**Directions:**
Scan the records for lines holding "init". Say how many there are and give nothing else.
+++ Data extract
Lemma locate_folder (v : vault) (d : jsstring) (note : TFile) (q : jsstring) :
  locate v d note = Some (Folder q) ->
  exists pre c post,
    triedPaths d note = pre ++ c :: post /\
    (forall x, In x pre -> getAbstractFileByPath v x = None) /\
    getAbstractFileByPath v c = Some (Folder q).
Proof.
  unfold locate, triedPaths.
  destruct (getAbstractFileByPath v (resolveImagePath d note)) as [e|] eqn:P.
  - intros [= ->]. exists [], (resolveImagePath d note), (getAlternativePaths d note).
    repeat split; [intros x []|exact P].
  - destruct (find _ (getAlternativePaths d note)) as [alt|] eqn:F.
    + intros H. destruct (find_split _ _ _ F) as (pre & post & L & Hpre & _).
      exists (resolveImagePath d note :: pre), alt, post. rewrite L.
      repeat split; [|exact H].
      intros x [<-|Hx]; [exact P|]. specialize (Hpre x Hx). cbv beta in Hpre.
      destruct (getAbstractFileByPath v x); [discriminate|reflexivity].
    + destruct (findFileByBasename v _) as [[f c]|]; discriminate.
Qed.

(** The search by basename finds nothing exactly when no file has the
    name. *)
Lemma findFileByBasename_none (v : vault) (base : jsstring) :
  findFileByBasename v base = None <-> noFileNamed v base.
Proof.
  unfold findFileByBasename, noFileNamed. split.
  - intros H f c I.
    destruct (find (fun fc => JsString.eqb (name (fst fc)) base) (getFiles v)) eqn:F1;
      [discriminate|].
    pose proof (find_none _ _ F1 (f, c) I) as X. cbn [fst] in X. apply jseqb_neq in X.
    split; [exact X|]. intros D. rewrite D in H.
    pose proof (find_none _ _ H (f, c) I) as Y. cbn [fst] in Y.
    now rewrite jseqb_refl in Y.
  - intros H.
    destruct (find (fun fc => JsString.eqb (name (fst fc)) base) (getFiles v)) as [[g d]|] eqn:F1.
    + apply find_some in F1 as [I E]. apply jseqb_eq in E. now destruct (H g d I).
    + destruct (decodeURIComponent base) as [d|] eqn:D; [|reflexivity].
      destruct (find (fun fc => JsString.eqb (name (fst fc)) d) (getFiles v)) as [[g e]|] eqn:F2;
        [|reflexivity].
      apply find_some in F2 as [I E]. apply jseqb_eq in E. cbn [fst] in E. subst d.
      destruct (H g e I) as [_ X]. now elim X.
Qed.

(** The resolution ends without a file exactly when it reports that
    the image was not found. *)
Lemma resolvedFile_notFound (v : vault) (d : jsstring) (note : TFile) :
  resolvedFile v d note = None <-> notFound v d note.
Proof.
  unfold resolvedFile, notFound. rewrite <- triedPaths_tried.
  rewrite <- findFileByBasename_none. split.
  - destruct (locate v d note) as [[f c|q]|] eqn:L; [discriminate| |]; intros _.
    + left. destruct (locate_folder _ _ _ _ L) as (pre & c & post & H).
      now exists pre, c, post, q.
    + right. now apply locate_none.
  - intros [(pre & c & post & q & T & Hpre & Hc)|H].
    + now rewrite (locate_first v d note pre c post _ T Hpre Hc).
    + apply locate_none in H. now rewrite H.
Qed.

(** *** The errors of an upload *)

Lemma Raises_bind {A B} (P : error -> Prop) (c : M A) (k : A -> M B) :
  Raises P c -> (forall a, Raises P (k a)) -> Raises P (bind c k).
Proof.
  intros Hc Hk w e w' H. unfold bind in H.
  destruct (c w) as [[a|e1|] w1] eqn:C.
  - exact (Hk a _ _ _ H).
  - injection H as <- <-. exact (Hc _ _ _ C).
  - discriminate H.
Qed.

Lemma Raises_quiet {A} (P : error -> Prop) (c : M A) :
  (forall w, exists a w', c w = (Ok a, w')) -> Raises P c.
Proof. intros H w e w' C. destruct (H w) as (a & w1 & X). congruence. Qed.

Lemma Raises_throw {A} (P : error -> Prop) (e : error) : P e -> Raises P (@throw A e).
Proof. intros He w e' w' [= <- <-]. exact He. Qed.

Lemma Raises_stuck {A} (P : error -> Prop) : Raises P (@stuck A).
Proof. intros w e w' H. discriminate H. Qed.

Lemma Raises_tryFinally {A} (P : error -> Prop) (c : M A) (f : world -> world) :
  Raises P c -> Raises P (tryFinally c f).
Proof.
  intros Hc w e w' H. unfold tryFinally in H.
  destruct (c w) as [r w1] eqn:C. injection H as Hr _. subst r. exact (Hc _ _ _ C).
Qed.

Section Errors.

Variable E : env.

Lemma Raises_fetch (r : request) : Raises otherError (fetch E r).
Proof.
  intros w e w' H. unfold fetch in H.
  destruct (net E _); [|discriminate H]. injection H as <- _. exact I.
Qed.

Lemma messageOr_other (j : envelope) (e : error) : otherError e -> otherError (messageOr j e).
Proof.
  intros He. unfold messageOr. destruct (e_message j) as [msg|]; [|exact He].
  destruct (truthy msg); [exact I|exact He].
Qed.

Lemma Raises_acquireToken : Raises otherError (acquireToken E).
Proof.
  unfold acquireToken. apply Raises_bind.
  - apply Raises_quiet. intros w. now eexists _, _.
  - intros _. apply Raises_tryFinally. apply Raises_bind.
    + intros w e w' H. exact (Raises_fetch _ _ _ _ H).
    + intros res. destruct (negb (ok res)); [now apply Raises_throw|].
      apply Raises_bind.
      * unfold resJson. destruct (json res); [|now apply Raises_throw].
        apply Raises_quiet. intros w. now eexists _, _.
      * intros j. unfold tokenOf.
        destruct (negb (e_status j) || negb (truthyOpt (e_token j))).
        -- apply Raises_throw, messageOr_other. exact I.
        -- apply Raises_bind; [|intros _]; apply Raises_quiet; intros w; now eexists _, _.
Qed.

Lemma Raises_getToken (polls : nat) : Raises otherError (getToken E polls).
Proof.
  induction polls as [|n IH]; cbn [getToken].
  - apply Raises_bind; [apply Raises_quiet; intros w; now eexists _, _|].
    intros [|]; [apply Raises_stuck|apply Raises_acquireToken].
  - apply Raises_bind; [apply Raises_quiet; intros w; now eexists _, _|].
    intros [|]; [|apply Raises_acquireToken].
    apply Raises_bind; [apply Raises_quiet; intros w; now eexists _, _|].
    intros _. exact IH.
Qed.

Lemma Raises_authorizedFetchRec (depth polls : nat) (input : jsstring) (init : RequestInit) :
  forall retry401, Raises otherError (authorizedFetchRec E depth polls input init retry401).
Proof.
  induction depth as [|d IH]; intros retry401; cbn [authorizedFetchRec].
  - apply Raises_stuck.
  - apply Raises_bind; [apply Raises_quiet; intros w; now eexists _, _|].
    intros auth. apply Raises_bind; [apply Raises_fetch|].
    intros res. destruct ((status res =? 401)%N && retry401).
    + apply Raises_bind; [apply Raises_getToken|]. intros _. apply IH.
    + apply Raises_quiet. intros w. now eexists _, _.
Qed.

Lemma Raises_uploadBinary (polls : nat) (bin : binary) (filename : jsstring)
      (mimeType : mime) (strategyId : option N) :
  Raises otherError (uploadBinary E polls bin filename mimeType strategyId).
Proof.
  unfold uploadBinary.
  apply Raises_bind; [apply Raises_quiet; intros w; now eexists _, _|].
  intros base. apply Raises_bind; [apply Raises_authorizedFetchRec|].
  intros res. destruct (negb (ok res)); [now apply Raises_throw|].
  destruct (json res) as [j|]; [|now apply Raises_throw].
  destruct (negb (e_status j) || negb (truthyOpt (e_url j))).
  - apply Raises_throw, messageOr_other. exact I.
  - apply Raises_quiet. intros w. now eexists _, _.
Qed.

(** Without a file at the end of the resolution the upload throws that
    the image was not found, before any request. *)
Lemma uploadLocalImage_not_found (polls : nat) (p : jsstring) (note : TFile)
      (w : world) :
  resolvedFile (files w) (decodedOf p) note = None ->
  uploadLocalImage E polls p note w =
  (Throw (ImageNotFound (resolveImagePath (decodedOf p) note)), w).
Proof.
  unfold resolvedFile, uploadLocalImage, bind, gets.
  destruct (locate (files w) (decodedOf p) note) as [[f c|q]|]; [discriminate| |];
    reflexivity.
Qed.

(** With a file at the end of the resolution the upload does not throw
    that error. *)
Lemma uploadLocalImage_found (polls : nat) (p : jsstring) (note : TFile)
      (w : world) (f : TFile) (e : error) (w' : world) :
  resolvedFile (files w) (decodedOf p) note = Some f ->
  uploadLocalImage E polls p note w = (Throw e, w') ->
  otherError e.
Proof.
  unfold resolvedFile, uploadLocalImage. unfold bind at 1. unfold gets at 1.
  destruct (locate (files w) (decodedOf p) note) as [[g c|q]|]; try discriminate.
  intros _. revert w e w'.
  change (Raises otherError
            (bin <- read g ;;
             timestamp <- gets (fun w => now E (trace w)) ;;
             uploadBinary E polls bin
               (generateTimestampFilename timestamp
                  (replaceAll (Plus (NoneOfWord (js "-."))) (js "_") (name g)) (Some note))
               (getImageMimeType (extension g)) None)).
  apply Raises_bind.
  - intros w e w' H. unfold read in H.
    destruct (contentOf (files w) g); [discriminate H|]. injection H as <- _. exact I.
  - intros bin. apply Raises_bind; [apply Raises_quiet; intros w; now eexists _, _|].
    intros ts. apply Raises_uploadBinary.
Qed.

End Errors.

(** C6, as the code has it.  The alternatives of a path are the
    candidates of its normalized form and then those of its
    percent-decoded form when that is another string; each variant gives,
    in order, its primary resolution, the variant without the first
    attachments/ that it holds, the variant itself, the variant under
    attachments/ unless it begins so, the variant in the folder of the
    document unless the document is at the root, the variant under
    Attachments/, and its final segment in the folder named after the
    document unless the segment is empty; empty strings and repetitions
    of an earlier candidate are dropped.  The upload of a reference
    throws that the image was not found, with the primary path and
    before any request, exactly when the first tried path that names
    something names a folder, or no tried path names anything and the
    search of the store for the final segment finds no file. *)
Theorem alternatives_in_order_and_not_found (E : env) (polls : nat) (p : jsstring)
        (note : TFile) (w : world) :
  getAlternativePaths p note = alternatives p note /\
  (notFound (files w) (decodedOf p) note ->
   uploadLocalImage E polls p note w
   = (Throw (ImageNotFound (primary (decodedOf p) note)), w)) /\
  (forall a w', uploadLocalImage E polls p note w = (Throw (ImageNotFound a), w') ->
                notFound (files w) (decodedOf p) note).
Proof.
  split; [apply getAlternativePaths_alternatives|]. split.
  - intros H. apply resolvedFile_notFound in H.
    rewrite <- resolveImagePath_primary. now apply uploadLocalImage_not_found.
  - intros a w' H. apply resolvedFile_notFound.
    destruct (resolvedFile (files w) (decodedOf p) note) as [f|] eqn:R; [|reflexivity].
    elim (uploadLocalImage_found E polls p note w f _ w' R H).
Qed.

End Candidates.
(** ** C6 on the sample *)

Import Samples.


(** C6 as stated fails for a path that holds attachments/ past its
    start: the code removes the first occurrence wherever it is, and
    tries x/a.png, which is not in the list of the specification. *)
Lemma alternatives_strip_inner_attachments :
  ~ (forall (p : jsstring) (noteFile : TFile),
        getAlternativePaths p noteFile = Spec.listedAlternatives p noteFile).
Proof.
  intros H. specialize (H (js "x/attachments/a.png") note).
  vm_compute in H. discriminate H.
Qed.

(** A reference with a percent-encoded letter, from the sample note:
    the candidates of the raw form, then those of the decoded form that
    are new, the primary resolution of the decoded form first among
    them; a reference to an image that is nowhere in the vault is
    reported as not found. *)
Lemma alternatives_in_order_and_not_found_witness :
  getAlternativePaths (js "img/a%41.png") note
  = [js "notes/img/a%41.png"; js "img/a%41.png"; js "attachments/img/a%41.png";
     js "Attachments/img/a%41.png"; js "notes/Trip/a%41.png";
     js "notes/img/aA.png"; js "img/aA.png"; js "attachments/img/aA.png";
     js "Attachments/img/aA.png"; js "notes/Trip/aA.png"] /\
  uploadLocalImage (surroundings true) 0 (js "img/gone.png") note fresh
  = (Throw (ImageNotFound (js "notes/img/gone.png")), fresh).
Proof.
  split.
  - destruct (alternatives_in_order_and_not_found (surroundings true) 0 (js "img/a%41.png")
                note fresh) as (A & _).
    rewrite A. vm_compute. reflexivity.
  - destruct (alternatives_in_order_and_not_found (surroundings true) 0 (js "img/gone.png")
                note fresh) as (_ & B & _).
    apply B. right. split; [|apply findFileByBasename_none; vm_compute; reflexivity].
    intros c Hc. vm_compute in Hc.
    repeat (destruct Hc as [<-|Hc]; [vm_compute; reflexivity|]). destruct Hc.
Defined.
(** ** C10: an address that is not a URL *)

(** C10.  [getServerOrigin] returns the scheme and host of an address
    that parses as a URL and null of one that does not; on null the
    cleanup and the two downloads return at once: the notice of the
    invalid address is their only event, no request is sent and the
    vault is as it was. *)
Theorem invalid_server_address_stops (E : env) (fuel polls : nat) (serverUrl : jsstring)
        (w : world) :
  (forall u, parseUrl E serverUrl = Some u ->
             getServerOrigin E serverUrl = Some (protocol u ++ js "//" ++ host u)) /\
  (parseUrl E serverUrl = None -> getServerOrigin E serverUrl = None) /\
  (getServerOrigin E serverUrl = None ->
   Spec.stopsOnInvalidServer (cleanupUnusedImages E fuel polls serverUrl) w /\
   Spec.stopsOnInvalidServer (downloadImagesForCurrentNote E serverUrl) w /\
   Spec.stopsOnInvalidServer (downloadImagesForAllNotes E serverUrl) w).
Proof.
  split; [|split].
  - intros u H. unfold getServerOrigin. now rewrite H.
  - intros H. unfold getServerOrigin. now rewrite H.
  - intros H. unfold Spec.stopsOnInvalidServer, cleanupUnusedImages,
      downloadImagesForCurrentNote, downloadImagesForAllNotes.
    rewrite H. repeat split; eexists; (split; [reflexivity|]); repeat split.
Qed.
(** ** C3: the orphans and the declined confirmation *)

Section Orphans.

Import Spec.

Variable E : env.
++++++
**Answer to the exercise:**
2